__Activity__: Restate word for word the entries below, starting with the line with "day of that year. *)" and continuing through the line with "Proof. intros H mp.". Include both of those lines and no others.

Top of Data shown

(* ===== verification/Accounts.v ===== *)
(** * Accounts: theorems

    Registration, login, refresh and authenticated requests: what each answers
    and stores on every branch, and the round trips between them with any
    other traffic in between. *)

From S2P Require Import Prelude JsValue Effects Foreign Http Config Validate AuthMw AuthRoutes App AppSafety Concurrency AuthFlow Reference.

(** ** Requests of the concrete runs *)

Definition ann : request :=
  simple_request "POST" "/register" None
    (JObj [("email", JStr "ann@example.org"); ("password", JStr "correct horse")]).

(** The state after the registration, and after a login. *)
Definition ann_registered : sys ref_env := (run (register ann) ref_sys).2.
Definition ann_logged_in : sys ref_env := (run (login default_config ann) ann_registered).2.

(** ** Helper lemmas *)

Section accounts.
Context {X : Express} {XL : ExpressLaws X} {P : Packages} {PaL : PackagesLaws P}.
Context {E : Env} {PL : PrismaLaws E} {PU : PrismaUp E PL}.
Implicit Types s : sys E.

Lemma serves_reaches cfg out rqs s s' : serves cfg out rqs s s' → reaches E (ext s) (ext s').
Proof. intros (u & _ & Hr). by eapply replays_reaches. Qed.

(** The account stored in row [r] is there, alone on its unique columns, and
    the database is up. *)
Definition account (r : jsobj) s : Prop :=
  up E (ext s) ∧ no_conflicts MUser (rows s MUser) ∧ r ∈ rows s MUser.

Lemma replays_account cfg r t s s' :
  Forall (good_event cfg) t → replays s t s' → account r s → account r s'.
Proof.
  intros Hg Hr (Hup & Hnc & Hin). split_and!.
  - eapply up_reaches; [by eapply replays_reaches|done].
  - eapply (replays_invariant (good_event cfg) (λ s, no_conflicts MUser (rows s MUser))); try done.
    intros o s1. apply no_conflicts_kept.
  - apply (replays_append_only cfg MUser) in Hr as [l ->]; [set_solver|done|done].
Qed.

Lemma serves_account cfg out rqs r s s' : serves cfg out rqs s s' → account r s → account r s'.
Proof. intros (u & Hu%serves_good & Hr). by eapply replays_account. Qed.

(** A handler that follows the event policy keeps accounts. *)
Lemma handler_account cfg p r s x t s' :
  sound cfg p → run p s = (x, t, s') → account r s → account r s'.
Proof. intros Hs [H Hr]%run_exec. apply Hs in H as (_ & _ & Hg). by eapply replays_account. Qed.

Lemma handler_no_conflicts cfg m p s x t s' :
  sound cfg p → run p s = (x, t, s') →
  no_conflicts m (rows s m) → no_conflicts m (rows s' m).
Proof.
  intros Hs [H Hr]%run_exec. apply Hs in H as (_ & _ & Hg).
  eapply (replays_invariant (good_event cfg) (λ s, no_conflicts m (rows s m))); try done.
  intros o s1. apply no_conflicts_kept.
Qed.

Lemma load_secret penv : secret (jwt (load_config penv)) ≠ "".
Proof. by apply env_or_nonempty. Qed.

Lemma load_refreshSecret penv : refreshSecret (jwt (load_config penv)) ≠ "".
Proof. by apply env_or_nonempty. Qed.

Lemma run_answers {A} (p : prog A) s resp :
  responses (run p s).1.2 = [resp] → answers p s resp (run p s).2.
Proof. intros H. exists (run p s).1.1, (run p s).1.2. split; [|done]. by destruct (run p s) as [[]]. Qed.

Context {CL : ClockLaws E} {JL : JwtLaws E CL}.
(* ===== verification/Calendar.v ===== *)
(** * The calendar behind [toISOString]

    [civil] computes a date from a day number with era arithmetic.  Here it is
    compared with the definition of the proleptic Gregorian calendar: leap
    years, lengths of months, and days counted from the year 1. *)

From S2P Require Import Prelude JsValue JsonPrint.
Local Open Scope Z_scope.

(** ** The calendar *)

Definition leap (y : Z) : bool :=
  (y mod 4 =? 0) && (negb (y mod 100 =? 0) || (y mod 400 =? 0)).

Definition month_length (y m : Z) : Z :=
  if m =? 2 then (if leap y then 29 else 28)
  else if (m =? 4) || (m =? 6) || (m =? 9) || (m =? 11) then 30
  else 31.

(** The days of the year before month [1 + k]. *)
Fixpoint days_before (y : Z) (k : nat) : Z :=
  match k with
  | O => 0
  | S k' => days_before y k' + month_length y (Z.of_nat k)
  end.

(** The number of a day, counted from 1970-01-01. *)
Definition day_number (y m d : Z) : Z :=
  365 * (y - 1) + (y - 1) / 4 - (y - 1) / 100 + (y - 1) / 400
  + days_before y (Z.to_nat (m - 1)) + d - 1 - 719162.

(** ** Years that start in March

    The algorithm counts years from the first of March, so that the leap day
    is the last day of a year: [yoe] is the year of a 400-year era, [doy] the
    day of that year. *)

Section era.
Variable doe : Z.
Hypothesis doe_range : 0 ≤ doe < 146097.
Let yoe := (doe - doe / 1460 + doe / 36524 - doe / 146096) / 365.
Let doy := doe - (365 * yoe + yoe / 4 - yoe / 100).

Lemma yoe_range : 0 ≤ yoe ≤ 399.
Proof. unfold yoe. Z.to_euclidean_division_equations; lia. Qed.

Lemma doy_range : 0 ≤ doy ≤ 365.
Proof. unfold doy, yoe. Z.to_euclidean_division_equations; lia. Qed.

(** The 366th day exists only when the following calendar year is a leap year. *)
Lemma doy_leap : doy = 365 → (yoe + 1) mod 4 = 0 ∧ ((yoe + 1) mod 100 ≠ 0 ∨ yoe = 399).
Proof. unfold doy, yoe. Z.to_euclidean_division_equations; lia. Qed.
End era.

Lemma leap_count y :
  (if leap y then 1 else 0) =
  y / 4 - (y - 1) / 4 - (y / 100 - (y - 1) / 100) + (y / 400 - (y - 1) / 400).
Proof.
  unfold leap.
  destruct (Z.eqb_spec (y mod 4) 0), (Z.eqb_spec (y mod 100) 0), (Z.eqb_spec (y mod 400) 0); simpl;
    Z.to_euclidean_division_equations; lia.
Qed.

Lemma leap_after yoe era :
  (yoe + 1) mod 4 = 0 → (yoe + 1) mod 100 ≠ 0 ∨ yoe = 399 → leap (yoe + era * 400 + 1) = true.
Proof.
  intros H4 H100. unfold leap.
  destruct (Z.eqb_spec ((yoe + era * 400 + 1) mod 4) 0),
    (Z.eqb_spec ((yoe + era * 400 + 1) mod 100) 0),
    (Z.eqb_spec ((yoe + era * 400 + 1) mod 400) 0); simpl; try done;
    exfalso; Z.to_euclidean_division_equations; lia.
Qed.

(** Month [mp] of a year from March: its calendar month, first day and length. *)
Lemma march_month doy :
  0 ≤ doy ≤ 365 →
  let mp := (5 * doy + 2) / 153 in
  0 ≤ mp ≤ 11 ∧ (153 * mp + 2) / 5 ≤ doy < (153 * (mp + 1) + 2) / 5.
Proof. intros H mp. unfold mp. Z.to_euclidean_division_equations; lia. Qed.

Lemma days_before_march y mp :
  0 ≤ mp ≤ 9 →
  days_before y (Z.to_nat (mp + 2)) = (153 * mp + 2) / 5 + 59 + (if leap y then 1 else 0) ∧
  (153 * (mp + 1) + 2) / 5 - (153 * mp + 2) / 5 = month_length y (mp + 3).
Proof.
  intros H. assert (Hc : mp = 0 ∨ mp = 1 ∨ mp = 2 ∨ mp = 3 ∨ mp = 4 ∨ mp = 5 ∨ mp = 6 ∨ mp = 7 ∨
    mp = 8 ∨ mp = 9) by lia.
  destruct (leap y) eqn:Hl; repeat destruct Hc as [->|Hc]; try subst mp;
    match goal with |- context [Z.to_nat ?a] =>
      let v := eval vm_compute in (Z.to_nat a) in change (Z.to_nat a) with v end;
    cbn [days_before]; unfold month_length; rewrite ?Hl; split; reflexivity.
Qed.

(** The date in a time stamp is right.  For every time, before or after
    1970, [civil] gives a date of the Gregorian calendar, and it is the date
    of that day. *)
Lemma civil_correct days :
  let '(y, m, d) := civil days in
  1 ≤ m ≤ 12 ∧ 1 ≤ d ≤ month_length y m ∧ day_number y m d = days.
Proof.
  unfold civil.
  pose proof (Z.mod_pos_bound (days + 719468) 146097 ltac:(lia)) as Hdoe.
  pose proof (Z.div_mod (days + 719468) 146097 ltac:(lia)) as Hdays.
  pose proof (yoe_range _ Hdoe) as Hyoe. pose proof (doy_range _ Hdoe) as Hdoy.
  pose proof (doy_leap _ Hdoe) as Hleap. revert Hdays Hyoe Hdoy Hleap.
  generalize ((days + 719468) / 146097). intros era.
  set (doe := (days + 719468) mod 146097).
  set (yoe := (doe - doe / 1460 + doe / 36524 - doe / 146096) / 365).
  set (doy := doe - (365 * yoe + yoe / 4 - yoe / 100)). intros Hdays Hyoe Hdoy Hleap.
  destruct (march_month doy Hdoy) as [Hmp Hd].
  assert (Hdoe' : doe = 365 * yoe + yoe / 4 - yoe / 100 + doy) by (unfold doy; lia).
  clearbody doy yoe doe. revert Hmp Hd. set (mp := (5 * doy + 2) / 153). clearbody mp. intros Hmp Hd.
  destruct (Z.ltb_spec mp 10) as [Hlt|Hge].
  - replace (mp + 3 <=? 2) with false by lia. rewrite Z.add_0_r.
    destruct (days_before_march (yoe + era * 400) mp) as [Hb Hl]; [lia|].
    rewrite <- Hl. split; [lia|]. split; [lia|]. unfold day_number.
    replace (mp + 3 - 1) with (mp + 2) by lia. rewrite Hb, leap_count.
    clear Hb Hl Hleap. Z.to_euclidean_division_equations; lia.
  - assert (mp = 10 ∨ mp = 11) as [->| ->] by lia.
    + change ((153 * 10 + 2) / 5) with 306 in *. change ((153 * (10 + 1) + 2) / 5) with 337 in Hd.
      change (10 - 9 <=? 2) with true. change (10 - 9) with 1. cbv match.
      change (month_length (yoe + era * 400 + 1) 1) with 31. split_and!; try lia.
      unfold day_number. cbn [days_before]. rewrite Z.add_simpl_r. clear Hleap.
      change (days_before _ (Z.to_nat (1 - 1))) with 0. Z.to_euclidean_division_equations; lia.
    + change ((153 * 11 + 2) / 5) with 337 in *.
      change (11 - 9 <=? 2) with true. change (11 - 9) with 2. cbv match.
      split; [lia|]. split.
      * unfold month_length. simpl. destruct (decide (doy = 365)) as [Heq|]; [|destruct (leap _); lia].
        destruct (Hleap Heq) as [H4 H100]. rewrite leap_after by done. lia.
      * unfold day_number. rewrite Z.add_simpl_r. clear Hleap.
        change (days_before _ (Z.to_nat (2 - 1))) with 31. Z.to_euclidean_division_equations; lia.
Qed.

Bottom of Data shown

__Result__:
    day of that year. *)

Section era.
Variable doe : Z.
Hypothesis doe_range : 0 ≤ doe < 146097.
Let yoe := (doe - doe / 1460 + doe / 36524 - doe / 146096) / 365.
Let doy := doe - (365 * yoe + yoe / 4 - yoe / 100).

Lemma yoe_range : 0 ≤ yoe ≤ 399.
Proof. unfold yoe. Z.to_euclidean_division_equations; lia. Qed.

Lemma doy_range : 0 ≤ doy ≤ 365.
Proof. unfold doy, yoe. Z.to_euclidean_division_equations; lia. Qed.

(** The 366th day exists only when the following calendar year is a leap year. *)
Lemma doy_leap : doy = 365 → (yoe + 1) mod 4 = 0 ∧ ((yoe + 1) mod 100 ≠ 0 ∨ yoe = 399).
Proof. unfold doy, yoe. Z.to_euclidean_division_equations; lia. Qed.
End era.

Lemma leap_count y :
  (if leap y then 1 else 0) =
  y / 4 - (y - 1) / 4 - (y / 100 - (y - 1) / 100) + (y / 400 - (y - 1) / 400).
Proof.
  unfold leap.
  destruct (Z.eqb_spec (y mod 4) 0), (Z.eqb_spec (y mod 100) 0), (Z.eqb_spec (y mod 400) 0); simpl;
    Z.to_euclidean_division_equations; lia.
Qed.

Lemma leap_after yoe era :
  (yoe + 1) mod 4 = 0 → (yoe + 1) mod 100 ≠ 0 ∨ yoe = 399 → leap (yoe + era * 400 + 1) = true.
Proof.
  intros H4 H100. unfold leap.
  destruct (Z.eqb_spec ((yoe + era * 400 + 1) mod 4) 0),
    (Z.eqb_spec ((yoe + era * 400 + 1) mod 100) 0),
    (Z.eqb_spec ((yoe + era * 400 + 1) mod 400) 0); simpl; try done;
    exfalso; Z.to_euclidean_division_equations; lia.
Qed.

(** Month [mp] of a year from March: its calendar month, first day and length. *)
Lemma march_month doy :
  0 ≤ doy ≤ 365 →
  let mp := (5 * doy + 2) / 153 in
  0 ≤ mp ≤ 11 ∧ (153 * mp + 2) / 5 ≤ doy < (153 * (mp + 1) + 2) / 5.
Proof. intros H mp. unfold mp. Z.to_euclidean_division_equations; lia. Qed.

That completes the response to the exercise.